* _Exercise goal_
Look below for the line containing "Section lockstep."; from there through the line containing "Definition exported (m", both lines included, please set down each line exactly and nothing else.

* _Data for this exercise_

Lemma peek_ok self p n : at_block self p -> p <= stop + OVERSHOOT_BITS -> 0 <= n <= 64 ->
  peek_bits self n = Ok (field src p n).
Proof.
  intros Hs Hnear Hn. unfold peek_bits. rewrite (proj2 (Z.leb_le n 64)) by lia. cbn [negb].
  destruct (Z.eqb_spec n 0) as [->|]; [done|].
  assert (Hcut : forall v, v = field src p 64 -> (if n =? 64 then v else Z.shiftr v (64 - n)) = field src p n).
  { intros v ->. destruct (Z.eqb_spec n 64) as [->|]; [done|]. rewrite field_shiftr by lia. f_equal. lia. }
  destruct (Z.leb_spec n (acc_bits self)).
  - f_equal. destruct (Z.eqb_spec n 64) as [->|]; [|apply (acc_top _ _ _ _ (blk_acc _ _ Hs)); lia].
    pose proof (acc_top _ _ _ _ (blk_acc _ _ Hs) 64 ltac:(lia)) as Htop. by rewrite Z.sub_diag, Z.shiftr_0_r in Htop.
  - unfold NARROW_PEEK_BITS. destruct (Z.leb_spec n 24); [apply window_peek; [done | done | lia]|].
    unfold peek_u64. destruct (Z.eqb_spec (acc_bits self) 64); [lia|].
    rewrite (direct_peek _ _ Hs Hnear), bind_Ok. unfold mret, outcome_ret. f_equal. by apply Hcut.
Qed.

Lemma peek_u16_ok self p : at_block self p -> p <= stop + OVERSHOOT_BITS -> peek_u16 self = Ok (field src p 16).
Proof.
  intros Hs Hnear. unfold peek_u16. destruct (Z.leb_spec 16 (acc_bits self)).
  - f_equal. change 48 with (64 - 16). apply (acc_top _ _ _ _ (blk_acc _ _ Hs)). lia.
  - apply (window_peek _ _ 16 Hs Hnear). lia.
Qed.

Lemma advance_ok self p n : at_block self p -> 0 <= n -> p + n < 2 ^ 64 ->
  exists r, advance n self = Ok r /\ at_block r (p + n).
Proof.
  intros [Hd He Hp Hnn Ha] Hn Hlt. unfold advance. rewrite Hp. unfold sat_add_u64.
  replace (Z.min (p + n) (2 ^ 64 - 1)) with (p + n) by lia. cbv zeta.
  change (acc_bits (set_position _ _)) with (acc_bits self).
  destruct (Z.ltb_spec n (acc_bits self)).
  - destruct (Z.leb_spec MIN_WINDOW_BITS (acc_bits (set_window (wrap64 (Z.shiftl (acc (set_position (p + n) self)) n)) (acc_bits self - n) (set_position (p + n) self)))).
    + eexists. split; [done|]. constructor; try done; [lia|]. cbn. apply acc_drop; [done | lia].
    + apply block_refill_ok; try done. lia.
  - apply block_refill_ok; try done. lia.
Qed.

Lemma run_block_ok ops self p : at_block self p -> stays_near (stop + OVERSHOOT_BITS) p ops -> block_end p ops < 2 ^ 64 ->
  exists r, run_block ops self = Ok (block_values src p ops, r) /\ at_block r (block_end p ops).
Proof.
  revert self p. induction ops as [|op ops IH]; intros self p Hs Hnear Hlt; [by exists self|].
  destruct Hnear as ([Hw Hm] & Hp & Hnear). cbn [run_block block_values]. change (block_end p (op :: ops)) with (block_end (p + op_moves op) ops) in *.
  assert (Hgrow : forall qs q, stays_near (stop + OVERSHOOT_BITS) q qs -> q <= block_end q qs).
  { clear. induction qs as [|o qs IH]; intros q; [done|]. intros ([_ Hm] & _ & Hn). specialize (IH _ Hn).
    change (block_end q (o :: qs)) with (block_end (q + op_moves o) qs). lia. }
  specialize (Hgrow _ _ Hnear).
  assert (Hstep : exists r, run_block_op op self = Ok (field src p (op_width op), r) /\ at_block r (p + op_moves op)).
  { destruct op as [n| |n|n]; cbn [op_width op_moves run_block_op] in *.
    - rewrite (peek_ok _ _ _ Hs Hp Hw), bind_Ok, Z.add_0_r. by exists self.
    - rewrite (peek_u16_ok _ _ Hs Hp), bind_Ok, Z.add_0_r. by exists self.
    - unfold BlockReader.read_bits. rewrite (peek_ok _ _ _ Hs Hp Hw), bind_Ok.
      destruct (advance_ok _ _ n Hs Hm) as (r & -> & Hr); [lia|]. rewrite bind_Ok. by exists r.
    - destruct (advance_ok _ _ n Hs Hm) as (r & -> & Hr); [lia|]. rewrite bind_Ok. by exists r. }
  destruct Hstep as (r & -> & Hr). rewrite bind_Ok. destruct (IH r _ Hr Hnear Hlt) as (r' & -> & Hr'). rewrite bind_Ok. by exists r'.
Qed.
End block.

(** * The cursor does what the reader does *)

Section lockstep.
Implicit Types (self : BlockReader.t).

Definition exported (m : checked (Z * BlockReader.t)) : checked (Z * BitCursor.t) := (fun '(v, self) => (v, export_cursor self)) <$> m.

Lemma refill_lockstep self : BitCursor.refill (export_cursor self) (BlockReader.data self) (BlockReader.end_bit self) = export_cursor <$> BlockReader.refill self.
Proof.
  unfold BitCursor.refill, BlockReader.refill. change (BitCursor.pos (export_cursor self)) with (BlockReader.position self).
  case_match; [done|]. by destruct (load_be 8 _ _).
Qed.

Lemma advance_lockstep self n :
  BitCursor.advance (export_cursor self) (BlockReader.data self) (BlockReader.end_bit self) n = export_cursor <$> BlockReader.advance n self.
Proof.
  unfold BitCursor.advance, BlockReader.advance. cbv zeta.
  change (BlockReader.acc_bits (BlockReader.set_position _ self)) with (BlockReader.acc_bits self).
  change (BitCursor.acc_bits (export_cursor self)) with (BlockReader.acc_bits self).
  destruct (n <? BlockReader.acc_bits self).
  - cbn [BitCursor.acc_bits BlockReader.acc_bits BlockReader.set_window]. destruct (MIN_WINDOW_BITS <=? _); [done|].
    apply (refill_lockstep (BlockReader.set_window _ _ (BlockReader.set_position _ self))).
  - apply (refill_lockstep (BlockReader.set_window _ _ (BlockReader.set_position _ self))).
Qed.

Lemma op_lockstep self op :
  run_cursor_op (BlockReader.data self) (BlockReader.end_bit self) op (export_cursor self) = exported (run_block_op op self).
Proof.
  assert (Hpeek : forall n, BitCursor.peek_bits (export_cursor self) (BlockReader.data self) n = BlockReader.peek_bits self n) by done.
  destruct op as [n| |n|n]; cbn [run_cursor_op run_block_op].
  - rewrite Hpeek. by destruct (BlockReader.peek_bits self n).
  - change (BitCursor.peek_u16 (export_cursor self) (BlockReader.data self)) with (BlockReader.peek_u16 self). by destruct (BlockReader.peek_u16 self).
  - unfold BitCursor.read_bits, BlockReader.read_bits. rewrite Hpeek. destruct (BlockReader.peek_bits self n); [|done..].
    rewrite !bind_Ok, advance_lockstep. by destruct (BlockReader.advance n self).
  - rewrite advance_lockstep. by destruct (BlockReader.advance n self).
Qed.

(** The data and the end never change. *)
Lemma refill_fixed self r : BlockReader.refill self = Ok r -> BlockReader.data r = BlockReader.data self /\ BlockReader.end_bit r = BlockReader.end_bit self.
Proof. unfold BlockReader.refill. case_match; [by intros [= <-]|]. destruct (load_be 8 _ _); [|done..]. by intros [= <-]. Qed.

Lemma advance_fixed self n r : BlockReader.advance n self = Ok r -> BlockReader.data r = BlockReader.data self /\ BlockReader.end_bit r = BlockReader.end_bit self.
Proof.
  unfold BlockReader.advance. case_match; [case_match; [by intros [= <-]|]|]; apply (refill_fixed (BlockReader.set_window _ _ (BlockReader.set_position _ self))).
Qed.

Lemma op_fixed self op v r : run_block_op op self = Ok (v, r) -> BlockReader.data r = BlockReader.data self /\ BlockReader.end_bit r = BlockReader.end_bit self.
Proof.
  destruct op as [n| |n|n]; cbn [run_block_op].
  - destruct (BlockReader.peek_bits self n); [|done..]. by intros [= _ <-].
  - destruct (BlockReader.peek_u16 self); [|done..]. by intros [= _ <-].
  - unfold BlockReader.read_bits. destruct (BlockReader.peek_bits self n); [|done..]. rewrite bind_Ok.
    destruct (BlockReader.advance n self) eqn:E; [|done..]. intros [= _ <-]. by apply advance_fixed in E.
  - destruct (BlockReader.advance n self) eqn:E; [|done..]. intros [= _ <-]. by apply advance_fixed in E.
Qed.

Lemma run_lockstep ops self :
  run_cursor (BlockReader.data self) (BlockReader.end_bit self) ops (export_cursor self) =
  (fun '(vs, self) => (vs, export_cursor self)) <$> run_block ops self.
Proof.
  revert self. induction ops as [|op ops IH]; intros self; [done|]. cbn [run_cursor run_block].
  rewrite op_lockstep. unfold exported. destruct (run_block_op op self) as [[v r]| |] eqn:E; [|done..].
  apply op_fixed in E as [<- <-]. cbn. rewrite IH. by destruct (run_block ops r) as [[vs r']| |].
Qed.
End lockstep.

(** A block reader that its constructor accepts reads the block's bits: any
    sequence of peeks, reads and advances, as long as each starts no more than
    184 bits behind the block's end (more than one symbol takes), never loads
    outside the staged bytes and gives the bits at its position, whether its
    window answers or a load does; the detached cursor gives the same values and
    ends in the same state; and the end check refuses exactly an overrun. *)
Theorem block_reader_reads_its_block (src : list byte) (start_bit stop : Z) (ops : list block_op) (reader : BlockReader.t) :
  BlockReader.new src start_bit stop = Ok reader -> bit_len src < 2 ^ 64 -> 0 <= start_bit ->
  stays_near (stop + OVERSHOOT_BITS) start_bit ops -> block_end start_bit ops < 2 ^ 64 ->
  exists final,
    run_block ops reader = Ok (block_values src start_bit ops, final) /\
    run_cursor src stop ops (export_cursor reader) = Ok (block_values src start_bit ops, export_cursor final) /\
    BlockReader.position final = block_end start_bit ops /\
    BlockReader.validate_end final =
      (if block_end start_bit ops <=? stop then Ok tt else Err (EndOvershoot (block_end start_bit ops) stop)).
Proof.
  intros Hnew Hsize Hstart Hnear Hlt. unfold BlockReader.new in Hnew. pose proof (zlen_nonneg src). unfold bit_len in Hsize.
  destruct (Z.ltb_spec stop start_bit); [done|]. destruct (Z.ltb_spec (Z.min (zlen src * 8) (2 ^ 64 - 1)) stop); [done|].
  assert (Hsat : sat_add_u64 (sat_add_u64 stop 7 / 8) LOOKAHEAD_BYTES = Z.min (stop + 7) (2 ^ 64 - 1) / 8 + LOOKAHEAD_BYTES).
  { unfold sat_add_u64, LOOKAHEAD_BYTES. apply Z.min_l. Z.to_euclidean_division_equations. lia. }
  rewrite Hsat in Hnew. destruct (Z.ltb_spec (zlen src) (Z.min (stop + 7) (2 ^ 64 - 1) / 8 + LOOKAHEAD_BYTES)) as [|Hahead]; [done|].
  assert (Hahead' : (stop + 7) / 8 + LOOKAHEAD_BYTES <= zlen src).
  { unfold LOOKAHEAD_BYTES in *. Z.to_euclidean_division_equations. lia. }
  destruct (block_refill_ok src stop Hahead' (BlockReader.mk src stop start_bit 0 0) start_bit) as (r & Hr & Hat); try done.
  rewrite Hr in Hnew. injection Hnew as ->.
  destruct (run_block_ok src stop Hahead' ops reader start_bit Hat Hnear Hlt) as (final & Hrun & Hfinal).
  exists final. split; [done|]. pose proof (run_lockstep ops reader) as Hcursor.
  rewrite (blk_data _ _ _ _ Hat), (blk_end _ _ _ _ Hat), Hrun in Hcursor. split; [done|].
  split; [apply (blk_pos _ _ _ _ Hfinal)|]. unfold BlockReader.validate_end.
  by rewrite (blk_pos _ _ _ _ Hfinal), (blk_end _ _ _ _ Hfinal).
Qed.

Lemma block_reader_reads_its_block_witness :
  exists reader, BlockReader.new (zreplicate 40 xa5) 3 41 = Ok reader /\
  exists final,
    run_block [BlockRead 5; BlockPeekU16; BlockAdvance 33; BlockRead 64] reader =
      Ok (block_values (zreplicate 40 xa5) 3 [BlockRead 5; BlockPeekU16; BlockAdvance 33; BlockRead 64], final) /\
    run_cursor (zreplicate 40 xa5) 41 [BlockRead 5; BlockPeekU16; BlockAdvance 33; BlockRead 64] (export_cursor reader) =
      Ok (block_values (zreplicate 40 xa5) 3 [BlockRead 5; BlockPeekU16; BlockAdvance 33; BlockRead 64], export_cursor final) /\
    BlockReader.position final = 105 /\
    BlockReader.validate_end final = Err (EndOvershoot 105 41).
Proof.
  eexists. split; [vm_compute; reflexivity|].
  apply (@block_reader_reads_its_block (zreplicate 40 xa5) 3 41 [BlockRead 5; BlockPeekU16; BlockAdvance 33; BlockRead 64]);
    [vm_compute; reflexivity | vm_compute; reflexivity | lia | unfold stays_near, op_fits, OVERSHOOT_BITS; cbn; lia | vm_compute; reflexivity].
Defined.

...

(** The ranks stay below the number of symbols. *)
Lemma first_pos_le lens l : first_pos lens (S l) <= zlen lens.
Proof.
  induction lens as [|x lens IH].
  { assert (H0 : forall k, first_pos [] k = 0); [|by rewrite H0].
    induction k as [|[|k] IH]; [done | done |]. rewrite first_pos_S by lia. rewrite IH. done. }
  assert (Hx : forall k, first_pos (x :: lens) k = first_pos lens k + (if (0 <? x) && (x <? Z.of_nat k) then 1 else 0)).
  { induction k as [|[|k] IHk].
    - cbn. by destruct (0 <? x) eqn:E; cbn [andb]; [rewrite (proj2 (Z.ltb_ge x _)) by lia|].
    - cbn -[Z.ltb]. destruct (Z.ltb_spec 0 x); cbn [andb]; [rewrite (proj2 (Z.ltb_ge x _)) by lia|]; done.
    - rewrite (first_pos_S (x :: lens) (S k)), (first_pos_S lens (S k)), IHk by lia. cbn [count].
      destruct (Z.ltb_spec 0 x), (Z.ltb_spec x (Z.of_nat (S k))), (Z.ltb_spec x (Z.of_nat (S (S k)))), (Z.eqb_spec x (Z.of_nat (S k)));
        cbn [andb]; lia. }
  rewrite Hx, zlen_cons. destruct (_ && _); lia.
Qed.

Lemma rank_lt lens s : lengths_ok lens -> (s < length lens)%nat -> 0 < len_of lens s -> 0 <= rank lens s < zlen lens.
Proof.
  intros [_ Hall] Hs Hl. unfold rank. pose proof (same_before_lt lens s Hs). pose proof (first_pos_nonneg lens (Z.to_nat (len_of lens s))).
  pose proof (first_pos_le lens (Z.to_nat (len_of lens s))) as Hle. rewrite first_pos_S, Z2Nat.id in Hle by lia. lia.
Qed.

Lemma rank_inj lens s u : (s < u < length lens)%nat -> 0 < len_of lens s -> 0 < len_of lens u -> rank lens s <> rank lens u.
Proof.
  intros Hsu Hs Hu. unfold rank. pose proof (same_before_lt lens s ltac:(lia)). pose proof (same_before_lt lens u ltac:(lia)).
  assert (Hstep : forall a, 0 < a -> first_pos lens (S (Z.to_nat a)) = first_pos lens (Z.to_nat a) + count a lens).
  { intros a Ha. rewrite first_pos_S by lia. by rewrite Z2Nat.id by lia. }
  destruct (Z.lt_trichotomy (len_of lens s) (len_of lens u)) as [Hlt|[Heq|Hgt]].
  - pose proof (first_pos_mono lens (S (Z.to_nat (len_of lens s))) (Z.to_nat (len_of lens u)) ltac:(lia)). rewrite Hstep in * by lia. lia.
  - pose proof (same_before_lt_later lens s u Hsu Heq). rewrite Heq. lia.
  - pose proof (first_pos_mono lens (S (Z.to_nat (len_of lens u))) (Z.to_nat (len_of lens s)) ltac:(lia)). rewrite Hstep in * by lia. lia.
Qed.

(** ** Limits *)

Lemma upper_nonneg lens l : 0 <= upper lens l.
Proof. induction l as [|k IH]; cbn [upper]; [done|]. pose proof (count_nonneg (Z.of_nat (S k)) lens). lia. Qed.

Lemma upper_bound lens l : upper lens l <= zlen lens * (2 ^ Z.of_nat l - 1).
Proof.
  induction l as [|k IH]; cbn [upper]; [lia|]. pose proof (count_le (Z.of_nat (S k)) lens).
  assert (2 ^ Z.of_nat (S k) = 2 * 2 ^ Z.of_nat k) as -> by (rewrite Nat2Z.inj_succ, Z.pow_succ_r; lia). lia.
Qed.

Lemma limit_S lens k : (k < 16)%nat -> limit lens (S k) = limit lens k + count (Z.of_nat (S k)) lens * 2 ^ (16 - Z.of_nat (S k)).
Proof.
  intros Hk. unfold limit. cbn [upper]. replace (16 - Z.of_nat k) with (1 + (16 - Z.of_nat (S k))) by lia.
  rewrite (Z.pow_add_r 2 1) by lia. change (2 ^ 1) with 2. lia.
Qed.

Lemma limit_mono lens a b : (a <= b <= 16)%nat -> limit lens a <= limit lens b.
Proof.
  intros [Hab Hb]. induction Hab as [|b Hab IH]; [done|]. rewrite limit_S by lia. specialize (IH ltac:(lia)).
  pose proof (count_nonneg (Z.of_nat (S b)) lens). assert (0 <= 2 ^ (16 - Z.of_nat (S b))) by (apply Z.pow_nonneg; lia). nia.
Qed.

* _Task output_
Section lockstep.
Implicit Types (self : BlockReader.t).

Definition exported (m : checked (Z * BlockReader.t)) : checked (Z * BitCursor.t) := (fun '(v, self) => (v, export_cursor self)) <$> m.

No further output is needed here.